**THE TASK:**
Begin at the line containing "(** How [Run]" in the entries below and end at the line containing "(** An activity"; transcribe that range exactly and nothing outside it.

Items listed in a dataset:
--- START ---

(* ===== verification/SidecarProcess.v ===== *)
(** * The life of a sidecar process ([Server.Run] in
      [internal/sidecar/control.go], [cmd/olric-sidecar/main.go])

    [Run] drains and flushes until its context is cancelled or an operation
    fails; [main] waits for a signal, for the gRPC server or for [Run].  Between
    two operations of the loop the producer appends and control handlers run:
    these activities, the answers of the database and what ends each wait are
    the turns of a run. *)

From S2P Require Import Prelude Json Strings Durations Records Oplog OplogRing Backend Sidecar SidecarSteps SidecarMain.

(** ** The loop *)

(** What happens next to the loop. *)
Inductive activity :=
| ActRpc (c : rpc)
| ActAppend (payload : list byte).

(** What ends the [select] at the end of an iteration. *)
Inductive wakeup := Cancelled | Woken | Polled.

Record turn := mkTurn {
  tn_before : list activity;
  tn_flush : db_answer;
  tn_waiting : list activity;
  tn_wakeup : wakeup }.

(** How [Run] returned, or that it has not yet. *)
Inductive run_end := RunRunning | RunCancelled | RunFailed (e : server_err) | RunPanicked.

Section process.
Context `{WriterOrder} {U : UpsertEngine}.
Context (order : list Entry → list Entry).

(** An activity and the entry it acknowledges. *)
Definition act (a : activity) (s : server) : list Entry * server :=
  match a with
  | ActRpc c => ([], exec order c s)
  | ActAppend payload =>
    match Append (srv_capacity s) payload (srv_ring s) with
    | (Done _, f) => (match Decode payload with Done e => [e] | _ => [] end, set_ring f s)
    | (_, f) => ([], set_ring f s)
    end
  end.
Lemma transfer_moves_everything_witness :
  ∃ it data, it_Next (TransferIterator engine2) = (true, it) ∧ it_Export it = Done data ∧
    Engine_Import data Engine_Put ∅ = (Done tt, engine2) ∧ it_Drop it engine2 = ∅ ∧
    (it_Next it).1 = false.
Proof.
  apply (transfer_moves_everything engine2); [discriminate|].
  intros h x. unfold engine2. rewrite !lookup_insert_Some, lookup_empty.
  intros [[_ <-]|[_ [[_ <-]|[_ ?]]]]; [..|discriminate]; repeat split; vm_compute; discriminate.
Defined.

--- END ---

**RESULT OF THE TASK:**
(** How [Run] returned, or that it has not yet. *)
Inductive run_end := RunRunning | RunCancelled | RunFailed (e : server_err) | RunPanicked.

Section process.
Context `{WriterOrder} {U : UpsertEngine}.
Context (order : list Entry → list Entry).

(** An activity and the entry it acknowledges. *)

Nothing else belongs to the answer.